Nelle stesse ore in cui il mondo ebraico celebrava il primo giorno di Pesah, la festa della liberazione di Israele dalla schiavitù in Egitto, i cristiani di rito latino si sono radunati per la loro Veglia pasquale. È successo come ogni anno alla mattina, come impongono le complicate regole sugli orari per le diverse confessioni nella Basilica del Santo Sepolcro. Ma nell'omelia – rivolta a tutte le comunità della Terra Santa – monsignor Pizzaballa ha comunque preso spunto dal segno pasquale della notte illuminata dalla luce del Risorto.

«Penso a quanti non riescono a vedere la luce, a causa del buio della loro notte – ha commentato il presule –. Alla notte delle nostre famiglie, divise e separate a causa dell’emigrazione, dalla necessità di lavoro; divise a causa di freddi e cinici calcoli politici; penso alla notte di tanti giovani che faticano a darsi prospettive di futuro; penso alla notte delle nostre divisioni religiose che accecano le nostre relazioni; alle nuove forme di schiavitù nel lavoro dei migranti e dei rifugiati, nelle tante forme di dipendenza». Ebbene – ha commentato Pizzaballa – «oggi ci viene annunciato che questa notte non c’è più, è finita».

È il cambiamento narrato anche dagli altri segni della Veglia pasquale che l’amministratore apostolico ha declinato nell’oggi di Gerusalemme: il fuoco benedetto fa piazza pulita dei «giudizi ingiusti e affrettati», aiutando a «riconoscere il bene» e portare giustizia «agli indifesi»; l’acqua che purifica e che richiama al Battesimo invita a non essere «rabdomanti alla ricerca di fonti improbabili» ma ad aver «sete di Dio e della sua Parola»; il pane spezzato dell’Eucaristia «sazia il nostro desiderio di senso, la nostra fame di giustizia, di uguaglianza, di diritti, di una vita bella e degna». È la Pasqua che con la sua forza torna per rinnovare Gerusalemme e da qui il mondo intero. «Ma non saremo noi a operare questo miracolo – ha concluso l’amministratore apostolico del patriarcato latino –. È da quella tomba vuota, da lì, che tutto è diventato possibile».

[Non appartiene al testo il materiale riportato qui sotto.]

(** Two paths of the same length to one root are the same path. *)
Lemma hash_up_inj key d c1 l1 c2 l2 root inputs :
  collision_free inputs →
  (∀ x, x ∈ hash_up_inputs key d c1 l1 → x ∈ inputs) →
  (∀ x, x ∈ hash_up_inputs key d c2 l2 → x ∈ inputs) →
  length l1 = d → length l2 = d →
  hash_up key d c1 l1 = Ok root → hash_up key d c2 l2 = Ok root → c1 = c2 ∧ l1 = l2.
Proof.
  intros Hc. revert d c1 c2 l2. induction l1 as [|s1 l1 IH]; intros d c1 c2 l2 Hi1 Hi2 Hl1 Hl2 Hr1 Hr2.
  - cbn in Hl1. subst d. destruct l2; [|done]. cbn in *. split; [congruence|done].
  - destruct d as [|d]; [done|]. destruct l2 as [|s2 l2]; [done|].
    cbn in Hl1, Hl2. injection Hl1 as Hl1. injection Hl2 as Hl2.
    rewrite hash_up_step in Hr1, Hr2. cbn [hash_up_inputs] in Hi1, Hi2.
    destruct (command_index_bit key d); cbn zeta in *;
      apply bind_Ok in Hr1 as (p1 & Hn1 & Hr1); apply bind_Ok in Hr2 as (p2 & Hn2 & Hr2);
      rewrite Hn1 in Hi1; rewrite Hn2 in Hi2; setoid_rewrite elem_of_cons in Hi1;
      setoid_rewrite elem_of_cons in Hi2;
      (destruct (IH d p1 p2 l2) as [-> ->]; [by auto..|]);
      destruct (node_inj d _ _ _ _ _ inputs Hc (Hi1 _ (or_introl eq_refl))
        (Hi2 _ (or_introl eq_refl)) Hn1 Hn2) as [-> ->]; done.
Qed.

Lemma hash_up_app key d c l k :
  length l ≤ d →
  hash_up key d c (l ++ k) = c ← hash_up key d c l; hash_up key (d - length l) c k.
Proof.
  revert d c. induction l as [|s l IH]; intros d c Hl; [by rewrite Nat.sub_0_r|].
  destruct d as [|d]; [cbn in Hl; lia|]. cbn [app length] in *. rewrite !hash_up_step.
  destruct (command_index_bit key d); cbn zeta; destruct (command_index_node d _ _); cbn;
    [apply IH; lia|done|apply IH; lia|done].
Qed.

(** ** Empty subtrees *)

Lemma empty_hash_Ok h :
  h ≤ COMMAND_INDEX_DEPTH → ∃ e, empty_hash_of_height h = Ok e ∧ is_sha256_id e = true.
Proof.
  induction h as [|h IH]; intros Hh; cbn [empty_hash_of_height].
  - eexists. split; [done|]. apply binary_hash_valid.
  - destruct IH as (e & -> & He); [lia|]. cbn [mbind result_bind].
    destruct (command_index_node (COMMAND_INDEX_DEPTH - S h) e e) as [n|] eqn:Hn.
    + exists n. split; [done|]. by eapply node_Ok_valid.
    + exfalso. assert (command_index_node (COMMAND_INDEX_DEPTH - S h) e e
        = Ok (command_index_binary_hash COMMAND_INDEX_NODE_DOMAIN
            (node_payload (COMMAND_INDEX_DEPTH - S h) e e))) as Hok; [|congruence].
      apply node_Ok. unfold COMMAND_INDEX_DEPTH in *. split_and!; [lia|done..].
Qed.
Lemma empty_hash_step h e :
  S h ≤ COMMAND_INDEX_DEPTH → empty_hash_of_height h = Ok e →
  empty_hash_of_height (S h) = command_index_node (COMMAND_INDEX_DEPTH - S h) e e.
Proof.
  intros Hh He. destruct (empty_hash_Ok (S h) Hh) as (e' & He' & _). rewrite He'.
  cbn [empty_hash_of_height] in He'. rewrite He in He'. cbn [mbind result_bind] in He'.
  by destruct (command_index_node _ e e).
Qed.

Lemma empty_hashes_from_Ok h n e :
  h + n ≤ COMMAND_INDEX_DEPTH → empty_hash_of_height h = Ok e →
  empty_hashes_from h n e = try_map empty_hash_of_height (seq h (S n)).
Proof.
  revert h e. induction n as [|n IH]; intros h e Hn He; cbn [empty_hashes_from seq try_map];
    rewrite He; cbn [mbind result_bind]; [done|].
  destruct (empty_hash_Ok (S h)) as (e' & He' & _); [lia|].
  pose proof (empty_hash_step h e ltac:(lia) He) as Hs. rewrite He' in Hs. rewrite <-Hs.
  rewrite (IH (S h) e') by (done || lia). cbn [seq try_map]. by rewrite He'.
Qed.
Lemma try_map_take {E A B} (f : A → result E B) l bs n :
  try_map f l = Ok bs → try_map f (take n l) = Ok (take n bs).
Proof.
  revert bs n. induction l as [|a l IH]; intros bs n Hl; cbn [try_map] in Hl.
  - injection Hl as <-. by rewrite !take_nil.
  - apply bind_Ok in Hl as (b & Hb & Hl). apply bind_Ok in Hl as (l' & Hl' & [= <-]).
    destruct n as [|n]; [done|]. cbn [take try_map]. rewrite Hb. cbn [mbind result_bind].
    by rewrite (IH l' n Hl').
Qed.
Lemma empty_hashes_Ok :
  ∃ l, command_index_empty_hashes = Ok l
    ∧ try_map empty_hash_of_height (seq 0 (S COMMAND_INDEX_DEPTH)) = Ok l.
Proof.
  unfold command_index_empty_hashes.
  rewrite (empty_hashes_from_Ok 0 COMMAND_INDEX_DEPTH _) by (done || lia).
  assert (∀ n a, a + n ≤ S COMMAND_INDEX_DEPTH →
    ∃ l, try_map empty_hash_of_height (seq a n) = Ok l) as Hl.
  { induction n as [|n IH]; intros a Ha; cbn [seq try_map]; [eauto|].
    destruct (empty_hash_Ok a) as (e & -> & _); [lia|]. cbn [mbind result_bind].
    destruct (IH (S a)) as (l & ->); [lia|]. cbn [mbind result_bind]. eauto. }
  destruct (Hl (S COMMAND_INDEX_DEPTH) 0 ltac:(lia)) as (l & Hl'). eauto.
Qed.
Lemma omitted_siblings_eq depth :
  omitted_siblings depth = try_map empty_hash_of_height (seq 0 (COMMAND_INDEX_DEPTH - depth)).
Proof.
  unfold omitted_siblings. destruct empty_hashes_Ok as (l & -> & Hl). cbn [mbind result_bind].
  apply (try_map_take _ _ _ (COMMAND_INDEX_DEPTH - depth)) in Hl. rewrite <-Hl. f_equal.
  rewrite take_seq. f_equal. lia.
Qed.

Lemma omitted_Ok depth :
  depth ≤ COMMAND_INDEX_DEPTH →
  ∃ l, omitted_siblings depth = Ok l ∧ length l = COMMAND_INDEX_DEPTH - depth
    ∧ Forall (λ s, is_sha256_id s = true) l.
Proof.
  intros Hd. rewrite omitted_siblings_eq.
  assert (∀ n a, a + n ≤ COMMAND_INDEX_DEPTH →
    ∃ l, try_map empty_hash_of_height (seq a n) = Ok l ∧ length l = n
      ∧ Forall (λ s, is_sha256_id s = true) l) as Hl; [|apply Hl; lia].
  induction n as [|n IH]; intros a Ha; cbn [seq try_map].
  - exists []. split_and!; [done..|constructor].
  - destruct (empty_hash_Ok a) as (e & -> & He); [lia|]. cbn [mbind result_bind].
    destruct (IH (S a)) as (l & -> & Hl & Hf); [lia|]. exists (e :: l).
    split_and!; [done|by cbn; rewrite Hl|by constructor].
Qed.

(** Hashing an empty leaf up its omitted siblings gives the empty subtree. *)
Lemma hash_up_omitted key n a e l :
  a + n ≤ COMMAND_INDEX_DEPTH → empty_hash_of_height a = Ok e →
  try_map empty_hash_of_height (seq a n) = Ok l →
  hash_up key (COMMAND_INDEX_DEPTH - a) e l = empty_hash_of_height (a + n).
Proof.
  revert a e l. induction n as [|n IH]; intros a e l Hn He Hl; cbn [seq try_map] in Hl.
  - injection Hl as <-. by rewrite Nat.add_0_r, He.
  - rewrite He in Hl. cbn [mbind result_bind] in Hl. apply bind_Ok in Hl as (l' & Hl' & Hl).
    injection Hl as <-. destruct (empty_hash_Ok (S a)) as (e' & He' & _); [lia|].
    replace (COMMAND_INDEX_DEPTH - a) with (S (COMMAND_INDEX_DEPTH - S a)) by lia.
    rewrite hash_up_step. pose proof (empty_hash_step a e ltac:(lia) He) as Hs.
    rewrite He' in Hs. destruct (command_index_bit key _); cbn zeta; rewrite <-Hs;
      cbn [mbind result_bind]; rewrite (IH (S a) e' l') by (done || lia); f_equal; lia.
Qed.

(** ** Proofs *)

(** The shape check, case by case. *)
Lemma validate_shape_Ok p depth :
  validate_shape p = Ok depth →
  length (siblings p) = depth ∧ depth ≤ COMMAND_INDEX_DEPTH
  ∧ Forall (λ s, is_sha256_id s = true) (siblings p)
  ∧ match ip_value p with
    | Some v => depth = COMMAND_INDEX_DEPTH ∧ IndexValue_verify v = Ok () ∧ empty_depth p = None
    | None => empty_depth p = Some (N.of_nat depth)
    end.
Proof.
  unfold validate_shape. intros Hs. apply bind_Ok in Hs as (d & Hsyn & Hs).
  assert (d = depth) as <-.
  { destruct (bool_decide (ip_value p = None) && (0 <? d)); inv_ok; done. }
  clear Hs. unfold validate_shape_syntax in Hsyn. inv_ok.
  match goal with Hf : forallb _ _ = true |- _ => apply forallb_Forall in Hf end.
  destruct (ip_value p) as [v|], (empty_depth p) as [n|]; inv_ok; to_prop.
  - by split_and!.
  - split_and!; [done|lia|done|by rewrite N2Nat.id].
Qed.

Lemma shape_head p depth :
  validate_shape p = Ok depth →
  proof_version p = COMMAND_INDEX_PROOF_VERSION ∧ validate_identity (ip_command_id p) = Ok ().
Proof. unfold validate_shape, validate_shape_syntax. intros Hs. inv_ok. by to_prop. Qed.

(** The leaf that a proof speaks about and its complete path to the root. *)
Definition member_input (key cid : string) (v : MachineCommandIndexValue) : string :=
  binary_input COMMAND_INDEX_LEAF_DOMAIN
    (key +:+ to_be_bytes 4 (byte_len cid) +:+ cid +:+ hash_bytes (iv_admission_id v)
     +:+ hash_bytes (iv_archive_entry_digest v)).
Definition empty_input : string := binary_input COMMAND_INDEX_EMPTY_DOMAIN EmptyString.
Definition leaf_input (key : string) (p : MachineCommandIndexProof) : string :=
  match ip_value p with
  | Some v => member_input key (ip_command_id p) v
  | None => empty_input
  end.
Definition input_hash (input : string) : string := "sha256:" +:+ sha256_bytes input.
Definition full_path (p : MachineCommandIndexProof) : core (list string) :=
  match ip_value p with
  | Some _ => Ok (siblings p)
  | None => omitted ← omitted_siblings (length (siblings p)); Ok (omitted ++ siblings p)
  end.
(** Everything the verification of a proof hashes below the root. *)
Definition proof_inputs (p : MachineCommandIndexProof) : list string :=
  match command_index_key (ip_command_id p), full_path p with
  | Ok key, Ok path =>
      leaf_input key p ::
        hash_up_inputs key COMMAND_INDEX_DEPTH (input_hash (leaf_input key p)) path
  | _, _ => []
  end.

Lemma member_leaf_Ok key cid v leaf :
  command_index_member_leaf key cid v = Ok leaf → leaf = input_hash (member_input key cid v).
Proof. unfold command_index_member_leaf, decode_command_index_hash. intros Hl. by inv_ok. Qed.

Una speranza che in Terra Santa, nonostante le tante ferite del conflitto, tengono accesa anche i cristiani della Striscia di Gaza. Solo venerdì – poche ore prima dell’inizio della festa ebraica e dopo le proteste per il mancato rilascio – l’amministrazione israeliana ha fatto sapere con una nota di aver accordato alcune centinaia di permessi per permettere ai cristiani di Gaza di recarsi a Gerusalemme in occasione delle festività. Si spera che possano arrivare in tempo almeno per la Pasqua ortodossa, che si celebra domenica prossima. Va però aggiunto che anche ieri – proprio nel giorno di Pesah – c’è stato un lancio di razzi dalla Striscia, fortunatamente senza conseguenze. Intanto i fedeli di rito latino hanno vissuto nella parrocchia della Sacra Famiglia i loro riti pasquali. «In un tempo difficile per la Chiesa e per il mondo – ha dichiarato all'agenzia Sir il parroco, padre Mario Da Silva – da Gaza auguriamo a tutti una buona Pasqua di Resurrezione. Davanti al sepolcro vuoto di Gesù Risorto chiediamo a Dio la pace per il mondo e la salvezza».